- ABOUT THIS TASK: Scan the entries for lines with the word "Prop", then copy those lines.

- GIVEN RECORDS:
----
(* ===== verification/EventsBus.v ===== *)
(** * Events: consumers over the queue

    events/consumer.go ([process], [Handle], [deadLetter]) over a member's inbox, and the
    system of publishers, durable subscriptions and competing consumers over the queue of
    [EventsQueue]: publishers take their transaction identifiers and sequence numbers in
    any order and commit in any order; workers claim, handle, fail, crash and settle late;
    leases run out; messages are purged. *)
From S2P Require Import Prelude GoStr EventsStream EventsEnvelope EventsQueue.
From Stdlib Require Import Ascii String.
Open Scope string_scope.
Open Scope Z_scope.
Open Scope list_scope.

(** ** A member's database *)

(** be_inbox, by subscription and event. *)
Record inboxRow := MkInboxRow {
  n_component : string; n_impl : string; n_stream : string; n_partition : Z; n_pos : option Point; n_at : Z }.
(** [m_effects]: the events whose handling committed, in order. *)
Record member := MkMember {
  m_inbox : gmap (string * string) inboxRow; m_dead : gset (string * string); m_effects : list (string * string) }.

(** [sourceOf]. *)
Definition TrimPrefix (s p : string) : string := if HasPrefix s p then substring (String.length p) (String.length s) s else s.
Definition sourceOf (source : string) : string := TrimPrefix source "urn:be:".

(** The inbox row of an event: a position only when the envelope has one. *)
Definition inboxOf (r : Received) (now : Z) : inboxRow :=
  MkInboxRow (sourceOf (rv_Source r)) (rv_Impl r) (rv_Stream r) (rv_Partition r)
    (match ParseEpoch (rv_Epoch r) with
     | Ok e => if negb (bool_decide (rv_Impl r = "")) && bool_decide (0 < rv_Seq r) then Some (MkPoint e (rv_Seq r)) else None
     | Err _ => None
     end) now.

(** How the handler's own writes end. *)
Inductive cerr := NotReceived (e : everr) | HandlerFailed.

(** The transaction of [process]. *)
Definition processTx (sub : string) (r : Received) (now : Z) (handlerOk : bool) : tx member cerr unit :=
  (s <~ tget ;
   match m_inbox s !! (sub, rv_ID r) with
   | Some _ => tret tt
   | None =>
       tmod (λ s, MkMember (<[(sub, rv_ID r) := inboxOf r now]> (m_inbox s)) (m_dead s) (m_effects s)) ;~
       if handlerOk then tmod (λ s, MkMember (m_inbox s) (m_dead s) (m_effects s ++ [(sub, rv_ID r)])) else tfail HandlerFailed
   end)%tx.

Section consumer.
Context `{Codec} (reader : option (string → res string string)).

(** [Consumer.process]. *)
Definition process (sub : string) (m : Message) (now : Z) (handlerOk : bool) (s : member) : option cerr * member :=
  match Receive m reader with
  | Err e => (Some (NotReceived e), s)
  | Ok r => match commit (processTx sub r now handlerOk) s with
            | (Ok _, s) => (None, s)
            | (Err e, s) => (Some e, s)
            end
  end.

(** [Consumer.deadLetter]; [ok]: the write succeeds. *)
Definition deadLetter (sub : string) (m : Message) (ok : bool) (s : member) : bool * member :=
  if ok then (true, MkMember (m_inbox s) (m_dead s ∪ {[ (sub, MsgEventID m) ]}) (m_effects s)) else (false, s).

(** What [Consumer.Handle] decides after [process]: an outcome, or a dead letter first. *)
Definition afterProcess (maxDeliver attempt : Z) (e : option cerr) : option Outcome :=
  match e with
  | None => Some Ack
  | Some _ => if decide (attempt < maxDeliver) then Some Nak else None
  end.

(** [Consumer.Handle]: one delivery from beginning to end. *)
Definition Handle (sub : string) (m : Message) (maxDeliver attempt now : Z) (handlerOk deadOk : bool) (s : member)
  : Outcome * member :=
  let '(e, s) := process sub m now handlerOk s in
  match afterProcess maxDeliver attempt e with
  | Some out => (out, s)
  | None => let '(ok, s) := deadLetter sub m deadOk s in (if ok then Term else Nak, s)
  end.

End consumer.

(** ** The system *)

(** A publishing transaction: its identifier and sequence number, taken in any order. *)
Record ptx := MkPtx { x_xid : option Z; x_seq : option Z; x_msg : Message }.

(** Where a worker is with the delivery it claimed. *)
Inductive phase := Claimed (c : claimRow) | Failed (c : claimRow) | Decided (c : claimRow) (out : Outcome).
Definition claimOf (ph : phase) : claimRow := match ph with Claimed c => c | Failed c => c | Decided c _ => c end.

Record bus := MkBus {
  g_queue : queue; g_nextXid : Z; g_nextSeq : Z; g_active : gmap nat ptx; g_nextToken : nat;
  g_workers : gmap nat phase; g_member : member;
  g_committed : list (Z * Z * Message);      (** every message stored: xid, seq, message *)
  g_queued : gset (string * Z);              (** every delivery queued *)
  g_claims : list claimRow }.                (** every claim *)

(** [pg_snapshot_xmin]: the smallest identifier of a running transaction. *)
Definition xminOf (g : bus) : Z :=
  map_fold (λ _ t m, match x_xid t with Some x => Z.min x m | None => m end) (g_nextXid g) (g_active g).

Section steps.
Context `{Codec} (reader : option (string → res string string)).
(** [pos0]: where a new subscription starts; whether a durable is ordered, its
    subscription's name and the delivery limit its consumers declare. *)
Context (pos0 : Z * Z) (ordered : string → bool) (subOf : string → string) (maxOf : string → Z).

Definition specOf (g : bus) (durable : string) : option SubscriptionSpec := load (g_queue g) durable 1 (ordered durable).

Definition with_queue (q : queue) (g : bus) : bus :=
  MkBus q (g_nextXid g) (g_nextSeq g) (g_active g) (g_nextToken g) (g_workers g) (g_member g) (g_committed g) (g_queued g) (g_claims g).
Definition with_active (a : gmap nat ptx) (g : bus) : bus :=
  MkBus (g_queue g) (g_nextXid g) (g_nextSeq g) a (g_nextToken g) (g_workers g) (g_member g) (g_committed g) (g_queued g) (g_claims g).
Definition with_worker (w : nat) (ph : option phase) (s : member) (g : bus) : bus :=
  MkBus (g_queue g) (g_nextXid g) (g_nextSeq g) (g_active g) (g_nextToken g) (partial_alter (λ _, ph) w (g_workers g)) s
    (g_committed g) (g_queued g) (g_claims g).

Inductive bstep : bus → bus → Prop :=
| bs_begin g k m : g_active g !! k = None → bstep g (with_active (<[k := MkPtx None None m]> (g_active g)) g)
| bs_xid g k t : g_active g !! k = Some t → x_xid t = None →
    bstep g (MkBus (g_queue g) (g_nextXid g + 1) (g_nextSeq g) (<[k := MkPtx (Some (g_nextXid g)) (x_seq t) (x_msg t)]> (g_active g))
               (g_nextToken g) (g_workers g) (g_member g) (g_committed g) (g_queued g) (g_claims g))
| bs_seq g k t : g_active g !! k = Some t → x_seq t = None →
    bstep g (MkBus (g_queue g) (g_nextXid g) (g_nextSeq g + 1) (<[k := MkPtx (x_xid t) (Some (g_nextSeq g)) (x_msg t)]> (g_active g))
               (g_nextToken g) (g_workers g) (g_member g) (g_committed g) (g_queued g) (g_claims g))
| bs_commit g k x n m q : g_active g !! k = Some (MkPtx (Some x) (Some n) m) → publishRow (g_queue g) x n m = Ok q →
    bstep g (MkBus q (g_nextXid g) (g_nextSeq g) (delete k (g_active g)) (g_nextToken g) (g_workers g) (g_member g)
               (if duplicate (g_queue g) m then g_committed g else g_committed g ++ [(x, n, m)]) (g_queued g) (g_claims g))
| bs_abort g k : bstep g (with_active (delete k (g_active g)) g)
| bs_subscribe g spec : bstep g (with_queue (subscribe pos0 spec (g_queue g)) g)
| bs_advance g durable s moved q :
    specOf g durable = Some s → advance (xminOf g) s (g_queue g) = (moved, q) →
    bstep g (MkBus q (g_nextXid g) (g_nextSeq g) (g_active g) (g_nextToken g) (g_workers g) (g_member g) (g_committed g)
               (g_queued g ∪ dom (q_deliveries q)) (g_claims g))
| bs_claim g w durable s oc q :
    g_workers g !! w = None → specOf g durable = Some s → claim s (g_nextToken g) (g_queue g) = (oc, q) →
    bstep g (MkBus q (g_nextXid g) (g_nextSeq g) (g_active g) (S (g_nextToken g))
               (match oc with Some c => <[w := Claimed c]> (g_workers g) | None => g_workers g end)
               (g_member g) (g_committed g) (g_queued g)
               (match oc with Some c => g_claims g ++ [c] | None => g_claims g end))
| bs_renew g w c s : g_workers g !! w = Some (Claimed c) → specOf g (k_durable c) = Some s →
    bstep g (with_queue (renew s (k_token c) (g_queue g)) g)
| bs_process g w c handlerOk now e mb :
    g_workers g !! w = Some (Claimed c) →
    process reader (subOf (k_durable c)) (k_msg c) now handlerOk (g_member g) = (e, mb) →
    bstep g (with_worker w (Some (match afterProcess (maxOf (k_durable c)) (k_attempt c) e with
                                  | Some out => Decided c out
                                  | None => Failed c
                                  end)) mb g)
| bs_dead g w c written ok mb :
    g_workers g !! w = Some (Failed c) →
    deadLetter (subOf (k_durable c)) (k_msg c) written (g_member g) = (ok, mb) →
    bstep g (with_worker w (Some (Decided c (if ok then Term else Nak))) mb g)
| bs_settle g w c out s :
    g_workers g !! w = Some (Decided c out) → specOf g (k_durable c) = Some s →
    bstep g (with_queue (settle s (k_attempt c) (k_token c) out (g_queue g)) (with_worker w None (g_member g) g))
| bs_crash g w : bstep g (with_worker w None (g_member g) g)
| bs_giveUp g durable s : specOf g durable = Some s → bstep g (with_queue (giveUp s (g_queue g)) g)
| bs_purge g retention : bstep g (with_queue (purge retention (g_queue g)) g)
| bs_tick g d : 0 ≤ d →
    bstep g (with_queue (MkQueue (q_messages (g_queue g)) (q_subs (g_queue g)) (q_deliveries (g_queue g)) (q_now (g_queue g) + d)) g).

Definition busInitial (xid0 : Z) : bus :=
  MkBus (MkQueue ∅ ∅ ∅ 0) xid0 1 ∅ 0 ∅ (MkMember ∅ ∅ []) [] ∅ [].
Definition busReachable (g : bus) : Prop := ∃ xid0, pos0.1 < xid0 ∧ rtc bstep (busInitial xid0) g.

End steps.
----
- YOUR SOLUTION:
Inductive bstep : bus → bus → Prop :=
Definition busReachable (g : bus) : Prop := ∃ xid0, pos0.1 < xid0 ∧ rtc bstep (busInitial xid0) g.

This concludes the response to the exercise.